Likewise, the energy and industrial sector of G-7 economies is a prodigious contributor to GHG emissions. Therefore, a prearranged tax outline will execute to diminish the extraction of fossil fuels/nonrenewable energy and encourage low-emission equipment. By doing so, G-7 bloc can accomplish the arranged goal with developed economies to upsurge the market share of biofuels. In general, environmental taxes can help to protect the environment in G-7 countries by incentivizing sustainable behavior, promoting innovation, and generating revenue for environmental protection programs. However, it is important to design these taxes carefully to avoid unintended consequences, such as disproportionately impacting low-income individuals or businesses, or incentivizing environmentally harmful activities in other countries with weaker environmental regulations.

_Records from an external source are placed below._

Lemma wp_remove_mid L p A t l0 q r l2 (Q : Z → ptable → Prop) :
  reps t A → lid_ok L → A L = (l0 ++ [q]) ++ p :: r :: l2 →
  (∀ t', reps t' (<[L := (l0 ++ [q]) ++ r :: l2]> A) → relinked t t' → Q 0%Z t') →
  wp (stateListRemove L (Some p)) Q t.
Proof.
  intros H Hok HL HQ. unfold stateListRemove, upd.
  pose proof (reps_NoDup _ _ L H) as Hnd. rewrite HL in Hnd.
  pose proof (reps_length _ _ L H) as Hlen. rewrite HL, length_app in Hlen. cbn [length] in Hlen.
  apply NoDup_app in Hnd as (Hnd & Hd & Hnp). apply NoDup_cons in Hnp as [Hnp _].
  apply NoDup_app in Hnd as (_ & Hd0 & _).
  pose proof (reps_chain _ _ H L Hok) as Hc. rewrite HL in Hc.
  pose proof (reps_tail _ _ H L Hok) as Ht.
  rewrite HL, last_app_cons, last_cons_cons in Ht.
  pose proof (chain_head _ _ _ Hc) as Hh.
  destruct (list.head ((l0 ++ [q]) ++ p :: r :: l2)) as [h|] eqn:Eh; [|by destruct l0].
  destruct (last (r :: l2)) as [x|] eqn:El; [|by apply last_None in El].
  assert (Hhp : h ≠ p).
  { intros ->. apply (Hd p); [|set_solver]. destruct l0; simpl in Eh; simplify_eq; set_solver. }
  assert (Hxp : p ≠ x) by (intros ->; apply Hnp; by apply last_Some_elem_of).
  assert (Hqp : q ≠ p) by (intros ->; apply (Hd p); set_solver).
  apply chain_app in Hc as (m & Hs & [-> [Hpr Hc]]).
  wp_steps. rewrite Hh, Ht by (by destruct l0). rewrite decide_False by done.
  apply wp_bind. eapply wp_eq.
  { rewrite <-Hh. apply find_prev_found with (l:=l0 ++ [q]); [done| |lia].
    intros ?%Hd. set_solver. }
  rewrite last_snoc. cbn. wp_steps. rewrite decide_False by done. wp_steps. apply HQ.
  - apply seg_app in Hs as (m & Hs & [-> _]).
    apply (reps_update t); try done.
    + rewrite <-app_assoc. apply chain_app. exists (Some q). ptrs. split.
      * eapply seg_ext; [|exact Hs]. intros a Ha. unfold nx. cbn.
        rewrite !fn_lookup_alter_ne; [done| |].
        -- intros <-. apply (Hd0 _ Ha). set_solver.
        -- intros <-. apply (Hd p); set_solver.
      * unfold nx in *. cbn. rewrite fn_lookup_alter_ne, fn_lookup_alter by done.
        split; [done|]. split; [done|].
        assert (p ≠ r) by (intros ->; apply Hnp; set_solver).
        assert (q ≠ r) by (intros ->; apply (Hd r); set_solver).
        rewrite !fn_lookup_alter_ne by done.
        eapply chain_ext; [|exact Hc]. intros a Ha. cbn.
        rewrite !fn_lookup_alter_ne; [done| |]; intros <-.
        -- apply (Hd q); set_solver.
        -- apply Hnp. set_solver.
    + intros _. rewrite last_app_cons, El. ptrs. apply Ht. by destruct l0.
    + intros a Ha. assert (a ∈ A L) by (rewrite HL; set_solver).
      split; [by apply (reps_lt _ _ H L)|]. intros L' Hne Hq'. apply Hne.
      by apply (reps_disj _ _ H L' L a).
    + intros L' a Hne Ha. unfold nx. cbn.
      rewrite !fn_lookup_alter_ne; [done| |];
        eapply (reps_other t A L); try done; rewrite HL; set_solver.
  - relink.
Qed.

Lemma wp_stateListRemove L p A t (Q : Z → ptable → Prop) :
  reps t A → lid_ok L → p ∈ A L →
  (∀ t', reps t' (<[L := del p (A L)]> A) → relinked t t' → Q 0%Z t') →
  wp (stateListRemove L (Some p)) Q t.
Proof.
  intros H Hok Hp HQ. pose proof (reps_NoDup _ _ L H) as Hnd.
  apply list_elem_of_split in Hp as (l1 & l2 & EL). rewrite EL in HQ, Hnd.
  apply NoDup_app in Hnd as (_ & Hd & [Hp2 _]%NoDup_cons).
  assert (Hp1 : p ∉ l1) by (intros ?%Hd; set_solver).
  rewrite del_app, del_cons, (del_notin _ l1) in HQ by done.
  destruct l1 as [|q l0 _] using rev_ind; [by eapply wp_remove_head|].
  destruct l2 as [|r l2]; [rewrite app_nil_r in HQ; by eapply wp_remove_last|by eapply wp_remove_mid].
Qed.

(** Removing a process that is not on the list returns -1 and changes nothing. *)
Lemma stateListRemove_missing L p A t :
  reps t A → lid_ok L → p ∉ A L → stateListRemove L (Some p) t = Ok (-1)%Z t.
Proof.
  intros H Hok Hp. unfold stateListRemove, mbind, M_mbind, M_bind, gets.
  pose proof (reps_chain _ _ H L Hok) as Hc. pose proof (chain_head _ _ _ Hc) as Hh.
  destruct (head L t) as [h|] eqn:Eh, (tail L t); try done.
  rewrite decide_False.
  - destruct (find_prev_missing NPROC p (A L) (Some h) None t) as (pr & ->); try done.
    by eapply reps_length.
  - intros ->. apply Hp. destruct (A L); simpl in Hh; simplify_eq. set_solver.
Qed.

(** Removing the null pointer does nothing. *)
Lemma stateListRemove_null L t : stateListRemove L None t = Ok (-1)%Z t.
Proof. unfold stateListRemove, mbind, M_mbind, M_bind, gets. by destruct (head L t), (tail L t). Qed.

End refinement.

End ProcTable.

Lastly, there are some caveats of this investigation that should be addressed in upcoming studies. This research only investigated the G-7 economies. Consequently, comparison between developed and emerging economies were left out. Upcoming studies aimed at a larger sample of developed and developing countries might enhance to a more inclusive information of the current nexus. Data limitation/unavailability is another limitation of this study. Additionally, this research only investigated the linear role of green technologies, and environmental taxes but not included the social macroeconomic indicators such as (rule of law, corruption, regulatory authority, etc.). Future studies should investigate this nexus within the STIRPAT framework in G-7 economies.